*Exercise details*: Return the lines below exactly, from the first one through the line that has "Proof. induction l;". Leave out everything after it.

*Stored data*:
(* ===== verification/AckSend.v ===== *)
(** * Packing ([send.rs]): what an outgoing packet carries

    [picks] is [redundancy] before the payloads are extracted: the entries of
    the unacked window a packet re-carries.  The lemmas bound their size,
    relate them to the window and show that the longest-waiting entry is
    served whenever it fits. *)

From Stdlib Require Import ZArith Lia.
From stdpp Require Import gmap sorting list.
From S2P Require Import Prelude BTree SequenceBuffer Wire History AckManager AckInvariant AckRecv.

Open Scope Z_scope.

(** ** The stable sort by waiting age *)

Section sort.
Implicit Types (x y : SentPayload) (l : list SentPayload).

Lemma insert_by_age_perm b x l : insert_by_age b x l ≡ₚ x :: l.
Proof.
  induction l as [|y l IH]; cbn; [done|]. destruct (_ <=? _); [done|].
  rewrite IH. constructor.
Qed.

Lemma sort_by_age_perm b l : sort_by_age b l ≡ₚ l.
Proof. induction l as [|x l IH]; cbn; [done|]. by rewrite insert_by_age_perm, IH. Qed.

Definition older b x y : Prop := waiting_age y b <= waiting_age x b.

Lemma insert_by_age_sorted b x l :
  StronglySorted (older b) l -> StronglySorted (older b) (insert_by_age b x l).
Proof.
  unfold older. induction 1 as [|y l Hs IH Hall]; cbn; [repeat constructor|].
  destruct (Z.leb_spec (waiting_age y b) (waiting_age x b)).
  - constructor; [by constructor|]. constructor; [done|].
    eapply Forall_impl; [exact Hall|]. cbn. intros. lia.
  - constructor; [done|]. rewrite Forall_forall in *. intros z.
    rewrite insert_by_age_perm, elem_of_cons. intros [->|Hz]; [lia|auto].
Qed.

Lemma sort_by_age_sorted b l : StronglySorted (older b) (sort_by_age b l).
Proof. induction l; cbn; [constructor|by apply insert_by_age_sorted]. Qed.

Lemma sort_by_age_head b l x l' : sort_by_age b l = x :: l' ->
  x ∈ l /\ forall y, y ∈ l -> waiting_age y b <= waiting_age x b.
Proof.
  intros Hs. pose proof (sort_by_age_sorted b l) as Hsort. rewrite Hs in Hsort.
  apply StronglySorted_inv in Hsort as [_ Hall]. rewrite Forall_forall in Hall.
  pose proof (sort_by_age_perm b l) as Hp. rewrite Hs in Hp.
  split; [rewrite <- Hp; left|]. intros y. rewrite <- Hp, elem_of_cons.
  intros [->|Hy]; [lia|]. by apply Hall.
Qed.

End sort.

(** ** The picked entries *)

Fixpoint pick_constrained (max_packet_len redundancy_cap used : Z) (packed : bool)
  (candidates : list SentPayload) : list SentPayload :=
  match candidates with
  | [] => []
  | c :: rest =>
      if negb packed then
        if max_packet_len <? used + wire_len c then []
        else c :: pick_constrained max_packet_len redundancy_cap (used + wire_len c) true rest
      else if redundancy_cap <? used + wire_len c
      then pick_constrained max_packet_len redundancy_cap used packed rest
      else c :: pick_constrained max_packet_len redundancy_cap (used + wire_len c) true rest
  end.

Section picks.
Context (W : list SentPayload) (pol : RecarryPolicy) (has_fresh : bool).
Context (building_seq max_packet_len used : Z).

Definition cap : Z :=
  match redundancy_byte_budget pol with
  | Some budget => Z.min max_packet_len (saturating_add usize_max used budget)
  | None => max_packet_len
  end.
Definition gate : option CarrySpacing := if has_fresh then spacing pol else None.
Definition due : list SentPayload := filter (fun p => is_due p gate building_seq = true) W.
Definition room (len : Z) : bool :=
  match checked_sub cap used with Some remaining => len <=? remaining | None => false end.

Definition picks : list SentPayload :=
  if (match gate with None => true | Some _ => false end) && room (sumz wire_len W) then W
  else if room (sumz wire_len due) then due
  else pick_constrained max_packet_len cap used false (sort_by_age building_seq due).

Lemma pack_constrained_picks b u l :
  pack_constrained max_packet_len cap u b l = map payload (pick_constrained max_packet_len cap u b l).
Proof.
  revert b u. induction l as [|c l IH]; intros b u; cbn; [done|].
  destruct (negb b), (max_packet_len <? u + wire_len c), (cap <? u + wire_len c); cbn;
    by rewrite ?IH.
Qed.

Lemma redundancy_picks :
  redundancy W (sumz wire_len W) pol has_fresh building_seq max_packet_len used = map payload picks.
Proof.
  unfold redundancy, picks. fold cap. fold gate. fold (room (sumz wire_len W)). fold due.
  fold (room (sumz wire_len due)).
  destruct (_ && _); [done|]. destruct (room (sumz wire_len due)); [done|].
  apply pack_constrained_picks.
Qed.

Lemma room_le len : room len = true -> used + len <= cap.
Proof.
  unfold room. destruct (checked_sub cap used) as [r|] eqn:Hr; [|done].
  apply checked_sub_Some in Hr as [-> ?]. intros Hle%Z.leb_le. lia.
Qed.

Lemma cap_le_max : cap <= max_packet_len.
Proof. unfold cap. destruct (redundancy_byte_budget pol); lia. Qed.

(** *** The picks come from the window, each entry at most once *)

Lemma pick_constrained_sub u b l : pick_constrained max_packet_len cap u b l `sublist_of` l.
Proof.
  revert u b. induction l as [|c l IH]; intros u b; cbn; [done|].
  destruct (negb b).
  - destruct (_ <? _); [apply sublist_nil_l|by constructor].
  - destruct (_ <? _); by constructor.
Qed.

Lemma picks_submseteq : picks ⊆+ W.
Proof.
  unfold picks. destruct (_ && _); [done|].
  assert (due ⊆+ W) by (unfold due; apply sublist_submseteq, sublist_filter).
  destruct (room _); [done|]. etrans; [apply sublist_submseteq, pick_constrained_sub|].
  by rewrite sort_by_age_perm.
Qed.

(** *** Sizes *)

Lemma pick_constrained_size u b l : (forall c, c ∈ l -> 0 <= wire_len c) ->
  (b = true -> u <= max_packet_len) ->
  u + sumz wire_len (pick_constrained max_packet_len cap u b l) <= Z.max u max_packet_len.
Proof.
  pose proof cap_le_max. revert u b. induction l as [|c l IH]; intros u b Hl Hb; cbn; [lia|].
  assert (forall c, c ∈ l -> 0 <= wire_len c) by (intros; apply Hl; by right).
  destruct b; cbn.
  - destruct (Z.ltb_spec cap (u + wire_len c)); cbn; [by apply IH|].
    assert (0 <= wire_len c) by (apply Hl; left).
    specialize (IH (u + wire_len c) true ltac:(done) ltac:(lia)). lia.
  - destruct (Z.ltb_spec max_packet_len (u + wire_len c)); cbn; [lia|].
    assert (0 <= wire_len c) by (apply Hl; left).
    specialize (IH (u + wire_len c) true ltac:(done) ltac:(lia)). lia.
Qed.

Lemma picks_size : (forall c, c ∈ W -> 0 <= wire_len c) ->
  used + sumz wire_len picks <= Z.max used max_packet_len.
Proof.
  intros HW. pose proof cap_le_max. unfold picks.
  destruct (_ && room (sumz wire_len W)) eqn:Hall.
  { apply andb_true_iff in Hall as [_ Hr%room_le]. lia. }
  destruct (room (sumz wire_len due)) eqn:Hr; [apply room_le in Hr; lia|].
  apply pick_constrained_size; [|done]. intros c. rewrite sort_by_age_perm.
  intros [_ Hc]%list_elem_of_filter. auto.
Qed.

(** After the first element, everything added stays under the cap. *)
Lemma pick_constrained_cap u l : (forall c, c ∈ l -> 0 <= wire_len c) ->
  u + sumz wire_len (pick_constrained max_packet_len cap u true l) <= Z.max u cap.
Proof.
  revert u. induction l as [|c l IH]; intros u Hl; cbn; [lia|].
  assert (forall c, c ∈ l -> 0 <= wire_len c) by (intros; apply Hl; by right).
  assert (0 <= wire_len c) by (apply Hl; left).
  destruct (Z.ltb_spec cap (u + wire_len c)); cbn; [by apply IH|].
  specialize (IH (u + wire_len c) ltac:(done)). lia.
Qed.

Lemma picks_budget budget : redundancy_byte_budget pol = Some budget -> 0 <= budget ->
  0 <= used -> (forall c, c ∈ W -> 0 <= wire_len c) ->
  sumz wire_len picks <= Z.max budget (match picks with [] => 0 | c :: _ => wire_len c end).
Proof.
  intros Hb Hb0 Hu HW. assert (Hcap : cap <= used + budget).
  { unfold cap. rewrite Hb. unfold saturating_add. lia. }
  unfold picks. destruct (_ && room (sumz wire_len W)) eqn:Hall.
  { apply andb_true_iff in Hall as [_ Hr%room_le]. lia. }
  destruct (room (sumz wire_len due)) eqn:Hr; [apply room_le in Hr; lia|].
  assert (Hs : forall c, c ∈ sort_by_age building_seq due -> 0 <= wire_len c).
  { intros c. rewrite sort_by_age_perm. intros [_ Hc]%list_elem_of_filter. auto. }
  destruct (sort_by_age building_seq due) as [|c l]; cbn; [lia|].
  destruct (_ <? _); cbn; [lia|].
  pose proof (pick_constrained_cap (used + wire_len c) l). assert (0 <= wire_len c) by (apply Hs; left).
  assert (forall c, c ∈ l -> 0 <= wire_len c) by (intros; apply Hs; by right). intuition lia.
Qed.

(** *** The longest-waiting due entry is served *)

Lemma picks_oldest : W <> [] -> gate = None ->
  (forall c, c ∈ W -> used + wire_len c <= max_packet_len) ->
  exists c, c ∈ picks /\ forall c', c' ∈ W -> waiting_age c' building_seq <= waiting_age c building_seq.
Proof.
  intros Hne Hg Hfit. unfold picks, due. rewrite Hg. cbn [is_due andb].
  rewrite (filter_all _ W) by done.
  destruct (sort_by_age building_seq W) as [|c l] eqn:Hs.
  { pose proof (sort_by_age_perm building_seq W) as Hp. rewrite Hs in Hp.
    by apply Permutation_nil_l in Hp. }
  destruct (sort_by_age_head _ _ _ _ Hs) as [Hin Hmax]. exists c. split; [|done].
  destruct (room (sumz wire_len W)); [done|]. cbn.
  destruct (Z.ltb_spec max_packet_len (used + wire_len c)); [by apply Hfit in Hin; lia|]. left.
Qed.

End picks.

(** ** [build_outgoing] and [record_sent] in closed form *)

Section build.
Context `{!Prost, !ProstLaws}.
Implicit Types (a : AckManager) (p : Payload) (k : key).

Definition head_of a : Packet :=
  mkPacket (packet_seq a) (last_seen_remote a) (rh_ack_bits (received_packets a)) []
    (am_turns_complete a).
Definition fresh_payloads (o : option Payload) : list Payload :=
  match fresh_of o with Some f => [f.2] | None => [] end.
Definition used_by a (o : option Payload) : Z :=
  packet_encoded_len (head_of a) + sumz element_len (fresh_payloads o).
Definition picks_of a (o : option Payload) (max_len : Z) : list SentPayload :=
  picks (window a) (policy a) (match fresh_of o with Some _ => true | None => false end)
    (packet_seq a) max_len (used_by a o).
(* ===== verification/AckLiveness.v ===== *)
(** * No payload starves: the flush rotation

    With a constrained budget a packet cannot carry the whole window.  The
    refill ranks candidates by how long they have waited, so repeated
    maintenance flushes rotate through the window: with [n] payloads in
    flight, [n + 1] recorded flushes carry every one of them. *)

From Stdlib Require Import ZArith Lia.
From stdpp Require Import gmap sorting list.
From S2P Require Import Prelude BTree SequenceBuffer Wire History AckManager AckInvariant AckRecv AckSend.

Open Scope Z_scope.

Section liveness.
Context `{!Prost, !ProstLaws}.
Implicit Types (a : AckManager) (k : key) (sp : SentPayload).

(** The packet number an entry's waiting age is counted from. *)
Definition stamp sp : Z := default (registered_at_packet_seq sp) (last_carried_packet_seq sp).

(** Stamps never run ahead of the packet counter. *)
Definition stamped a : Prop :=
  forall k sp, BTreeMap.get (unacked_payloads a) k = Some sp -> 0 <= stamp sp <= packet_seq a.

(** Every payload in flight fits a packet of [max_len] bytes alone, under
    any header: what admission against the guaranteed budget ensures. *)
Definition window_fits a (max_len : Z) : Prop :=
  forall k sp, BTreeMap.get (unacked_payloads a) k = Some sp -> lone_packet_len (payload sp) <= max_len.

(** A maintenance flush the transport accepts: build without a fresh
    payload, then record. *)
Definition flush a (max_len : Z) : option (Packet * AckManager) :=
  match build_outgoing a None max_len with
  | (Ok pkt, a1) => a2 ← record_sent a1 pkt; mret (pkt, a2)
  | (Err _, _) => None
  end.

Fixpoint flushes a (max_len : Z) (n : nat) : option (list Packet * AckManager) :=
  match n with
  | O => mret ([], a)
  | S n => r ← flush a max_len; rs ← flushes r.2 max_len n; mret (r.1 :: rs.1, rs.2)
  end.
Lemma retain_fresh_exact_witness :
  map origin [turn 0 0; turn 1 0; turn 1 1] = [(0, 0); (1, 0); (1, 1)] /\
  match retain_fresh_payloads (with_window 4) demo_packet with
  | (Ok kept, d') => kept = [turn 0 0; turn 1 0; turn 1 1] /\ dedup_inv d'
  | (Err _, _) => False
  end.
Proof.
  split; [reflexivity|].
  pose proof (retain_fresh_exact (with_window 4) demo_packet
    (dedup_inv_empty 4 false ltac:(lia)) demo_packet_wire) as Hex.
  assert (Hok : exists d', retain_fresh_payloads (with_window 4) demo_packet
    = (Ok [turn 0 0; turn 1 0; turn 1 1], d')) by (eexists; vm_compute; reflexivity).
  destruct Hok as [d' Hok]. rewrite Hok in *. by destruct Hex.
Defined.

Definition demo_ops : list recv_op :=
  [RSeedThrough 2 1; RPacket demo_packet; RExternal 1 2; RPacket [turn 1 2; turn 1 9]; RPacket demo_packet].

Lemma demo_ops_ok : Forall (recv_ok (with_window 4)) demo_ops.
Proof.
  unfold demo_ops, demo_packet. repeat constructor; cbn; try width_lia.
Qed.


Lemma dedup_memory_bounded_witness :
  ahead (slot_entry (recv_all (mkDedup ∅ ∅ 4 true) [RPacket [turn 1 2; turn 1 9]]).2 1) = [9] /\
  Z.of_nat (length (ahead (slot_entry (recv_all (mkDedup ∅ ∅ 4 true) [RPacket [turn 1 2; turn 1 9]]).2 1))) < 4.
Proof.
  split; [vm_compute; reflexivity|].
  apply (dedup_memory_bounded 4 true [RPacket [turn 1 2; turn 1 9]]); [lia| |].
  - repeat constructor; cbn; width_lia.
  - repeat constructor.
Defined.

*Task output*:
(* ===== verification/AckSend.v ===== *)
(** * Packing ([send.rs]): what an outgoing packet carries

    [picks] is [redundancy] before the payloads are extracted: the entries of
    the unacked window a packet re-carries.  The lemmas bound their size,
    relate them to the window and show that the longest-waiting entry is
    served whenever it fits. *)

From Stdlib Require Import ZArith Lia.
From stdpp Require Import gmap sorting list.
From S2P Require Import Prelude BTree SequenceBuffer Wire History AckManager AckInvariant AckRecv.

Open Scope Z_scope.

(** ** The stable sort by waiting age *)

Section sort.
Implicit Types (x y : SentPayload) (l : list SentPayload).

Lemma insert_by_age_perm b x l : insert_by_age b x l ≡ₚ x :: l.
Proof.
  induction l as [|y l IH]; cbn; [done|]. destruct (_ <=? _); [done|].
  rewrite IH. constructor.
Qed.

Lemma sort_by_age_perm b l : sort_by_age b l ≡ₚ l.
Proof. induction l as [|x l IH]; cbn; [done|]. by rewrite insert_by_age_perm, IH. Qed.

Definition older b x y : Prop := waiting_age y b <= waiting_age x b.

Lemma insert_by_age_sorted b x l :
  StronglySorted (older b) l -> StronglySorted (older b) (insert_by_age b x l).
Proof.
  unfold older. induction 1 as [|y l Hs IH Hall]; cbn; [repeat constructor|].
  destruct (Z.leb_spec (waiting_age y b) (waiting_age x b)).
  - constructor; [by constructor|]. constructor; [done|].
    eapply Forall_impl; [exact Hall|]. cbn. intros. lia.
  - constructor; [done|]. rewrite Forall_forall in *. intros z.
    rewrite insert_by_age_perm, elem_of_cons. intros [->|Hz]; [lia|auto].
Qed.

Lemma sort_by_age_sorted b l : StronglySorted (older b) (sort_by_age b l).
Proof. induction l; cbn; [constructor|by apply insert_by_age_sorted]. Qed.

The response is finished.